▶ _Stored data entries_:

Module Type_.
Inductive t := regular | directory | symbolic_link | other.
#[global] Instance eq_dec : EqDecision t.
Proof. solve_decision. Defined.
End Type_.

Record Node := mkNode {
  inode : Z; mode : Z; links : Z; flags : Z; size : Z; allocated_sectors : Z; generation : Z;
  inode_offset : Z; directory_entry_offset : Z; block_data : list Z; type : Type_.t;
}.
#[global] Instance node_eta : Eta Node := fun n =>
  mkNode (inode n) (mode n) (links n) (flags n) (size n) (allocated_sectors n) (generation n)
    (inode_offset n) (directory_entry_offset n) (block_data n) (type n).
Definition node_default : Node := mkNode 0 0 0 0 0 0 0 0 0 (replicate 60 0) Type_.other.
Definition directory (n : Node) : bool := bool_decide (type n = Type_.directory).

Record Entry := mkEntry { entry_name : Name; entry_node : Node; directory_type : Z }.

Record Geometry := mkGeometry {
  block_size : Z; block_count : Z; first_data_block : Z; blocks_per_group : Z; inodes_per_group : Z;
  inode_count : Z; inode_size : Z; descriptor_size : Z; group_count : Z;
  compatible_features : Z; incompatible_features : Z; read_only_features : Z;
  free_blocks : Z; free_inodes : Z; first_inode : Z;
  metadata_checksums : bool; integrity_verified : bool;
}.
#[global] Instance geometry_eta : Eta Geometry := fun g =>
  mkGeometry (block_size g) (block_count g) (first_data_block g) (blocks_per_group g) (inodes_per_group g)
    (inode_count g) (inode_size g) (descriptor_size g) (group_count g)
    (compatible_features g) (incompatible_features g) (read_only_features g)
    (free_blocks g) (free_inodes g) (first_inode g) (metadata_checksums g) (integrity_verified g).
Definition geometry_default : Geometry := mkGeometry 0 0 0 0 0 0 0 0 0 0 0 0 0 0 0 false false.

Module Group.
Record GroupDescriptor := mkGroup {
  block_bitmap : Z; inode_bitmap : Z; inode_table : Z;
  free_blocks : Z; free_inodes : Z; used_directories : Z;
}.
#[global] Instance eta : Eta GroupDescriptor := fun d =>
  mkGroup (block_bitmap d) (inode_bitmap d) (inode_table d) (free_blocks d) (free_inodes d) (used_directories d).
End Group.

Record BlockMapping := mkMapping { physical : Z; zero : bool }.
Definition hole : BlockMapping := mkMapping 0 true.

(** ** Constants *)

Definition magic := 0xef53.
Definition extent_magic := 0xf30a.
Definition root_inode := 2.
Definition compatible_journal := 0x0004.
Definition incompat_file_type := 0x0002.
Definition incompat_recover := 0x0004.
Definition incompat_meta_bg := 0x0010.
Definition incompat_extents := 0x0040.
Definition incompat_64_bit := 0x0080.
Definition incompat_flex_bg := 0x0200.
Definition incompat_checksum_seed := 0x2000.
Definition incompat_large_directory := 0x4000.
Definition incompat_inline_data := 0x8000.
Definition incompat_encrypt := 0x10000.
Definition incompat_casefold := 0x20000.
Definition read_only_bigalloc := 0x0200.
Definition read_only_metadata_checksum := 0x0400.
Definition inode_extents := 0x00080000.
Definition inode_inline_data := 0x10000000.
Definition mode_type_mask := 0xf000.
Definition mode_directory := 0x4000.
Definition mode_regular := 0x8000.
Definition mode_symbolic_link := 0xa000.

(** [(flags & bit) != 0] *)
Definition has (flags bit : Z) : bool := negb (Z.land flags bit =? 0).

Definition type_from_mode (mode : Z) : Type_.t :=
  let t := Z.land mode mode_type_mask in
  if t =? mode_directory then Type_.directory
  else if t =? mode_regular then Type_.regular
  else if t =? mode_symbolic_link then Type_.symbolic_link
  else Type_.other.

Definition supported_incompatible : Z :=
  Z.lor incompat_file_type (Z.lor incompat_recover (Z.lor incompat_extents (Z.lor incompat_64_bit
    (Z.lor incompat_flex_bg (Z.lor incompat_checksum_seed incompat_large_directory))))).

(** Bit [bit] of a bitmap block. *)
Definition bit_mask (bit : nat) : Z := u8 (Z.shiftl 1 (Z.of_nat (bit mod 8))).
Definition bit_set (bitmap : list Z) (bit : nat) : bool := negb (Z.land (byte bitmap (bit / 8)) (bit_mask bit) =? 0).
Definition set_bit (bitmap : list Z) (bit : nat) : list Z := alter (fun b => Z.lor b (bit_mask bit)) (bit / 8)%nat bitmap.
Definition clear_bit (bitmap : list Z) (bit : nat) : list Z :=
  alter (fun b => Z.land b (u8 (Z.lnot (bit_mask bit)))) (bit / 8)%nat bitmap.

Section volume.
Context {D : Type} {device : Device D}.

Record Volume := mkVolume {
  device_ : D; geometry_ : Geometry; mounted_ : bool;
  superblock_ : list Z; block_ : list Z; directory_block_ : list Z;
}.
#[global] Instance volume_eta : Eta Volume := fun v =>
  mkVolume (device_ v) (geometry_ v) (mounted_ v) (superblock_ v) (block_ v) (directory_block_ v).
Definition volume_default (d : D) : Volume :=
  mkVolume d geometry_default false (replicate 1024 0) (replicate 4096 0) (replicate 4096 0).

(** ** Device access *)

(** [read_exact] into a local array; into [block_]; into [directory_block_].
    A failed read leaves what the device put there. *)
Definition read_local (offset size : Z) : io Volume (list Z) := fun v =>
  let '(d, data, e) := read_exact (device_ v) offset size in
  (v <| device_ := d |>, if decide (e = Error.none) then expected data else unexpected e).
Definition read_block (offset size : Z) : io Volume unit := fun v =>
  let '(d, data, e) := read_exact (device_ v) offset size in
  (v <| device_ := d |> <| block_ ::= fun b => patch b 0 data |>,
   if decide (e = Error.none) then expected tt else unexpected e).
Definition read_directory (offset size : Z) : io Volume unit := fun v =>
  let '(d, data, e) := read_exact (device_ v) offset size in
  (v <| device_ := d |> <| directory_block_ ::= fun b => patch b 0 data |>,
   if decide (e = Error.none) then expected tt else unexpected e).
Definition write_bytes (offset : Z) (data : list Z) : io Volume unit := fun v =>
  let '(d, e) := write_exact (device_ v) offset data in
  (v <| device_ := d |>, if decide (e = Error.none) then expected tt else unexpected e).
(** [if (!device_->flush()) return Error::io;] *)
Definition flush : io Volume unit := fun v =>
  let '(d, ok) := dev_flush (device_ v) in
  (v <| device_ := d |>, if ok : bool then expected tt else unexpected Error.io).

Definition set_geometry (f : Geometry -> Geometry) : io Volume unit := modify (fun v => v <| geometry_ ::= f |>).
Definition set_block (f : list Z -> list Z) : io Volume unit := modify (fun v => v <| block_ ::= f |>).
Definition set_directory_block (f : list Z -> list Z) : io Volume unit := modify (fun v => v <| directory_block_ ::= f |>).

Definition valid_physical_block (g : Geometry) (block : Z) : bool := negb (block =? 0) && (block <? block_count g).

Definition read_physical_block (block : Z) : io Volume unit :=
  g ← gets geometry_;
  stop_if (negb (valid_physical_block g block)) Error.corrupt;;
  read_block (u64 (block * block_size g)) (block_size g).
Definition read_physical_directory (block : Z) : io Volume unit :=
  g ← gets geometry_;
  stop_if (negb (valid_physical_block g block)) Error.corrupt;;
  read_directory (u64 (block * block_size g)) (block_size g).
(** ** Mounting *)

Definition load_superblock : io Volume unit := fun v =>
  let '(d, data, e) := read_exact (device_ v) 1024 1024 in
  (v <| device_ := d |> <| superblock_ ::= fun b => patch b 0 data |>,
   if decide (e = Error.none) then expected tt else unexpected e).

▶ _Assignment_: Repeat word for word the lines running from the line containing "Definition set_geometry (f" to the end of the entries above, inclusive.

▶ _Answer for the task_:
Definition set_geometry (f : Geometry -> Geometry) : io Volume unit := modify (fun v => v <| geometry_ ::= f |>).
Definition set_block (f : list Z -> list Z) : io Volume unit := modify (fun v => v <| block_ ::= f |>).
Definition set_directory_block (f : list Z -> list Z) : io Volume unit := modify (fun v => v <| directory_block_ ::= f |>).

Definition valid_physical_block (g : Geometry) (block : Z) : bool := negb (block =? 0) && (block <? block_count g).

Definition read_physical_block (block : Z) : io Volume unit :=
  g ← gets geometry_;
  stop_if (negb (valid_physical_block g block)) Error.corrupt;;
  read_block (u64 (block * block_size g)) (block_size g).
Definition read_physical_directory (block : Z) : io Volume unit :=
  g ← gets geometry_;
  stop_if (negb (valid_physical_block g block)) Error.corrupt;;
  read_directory (u64 (block * block_size g)) (block_size g).
(** ** Mounting *)

Definition load_superblock : io Volume unit := fun v =>
  let '(d, data, e) := read_exact (device_ v) 1024 1024 in
  (v <| device_ := d |> <| superblock_ ::= fun b => patch b 0 data |>,
   if decide (e = Error.none) then expected tt else unexpected e).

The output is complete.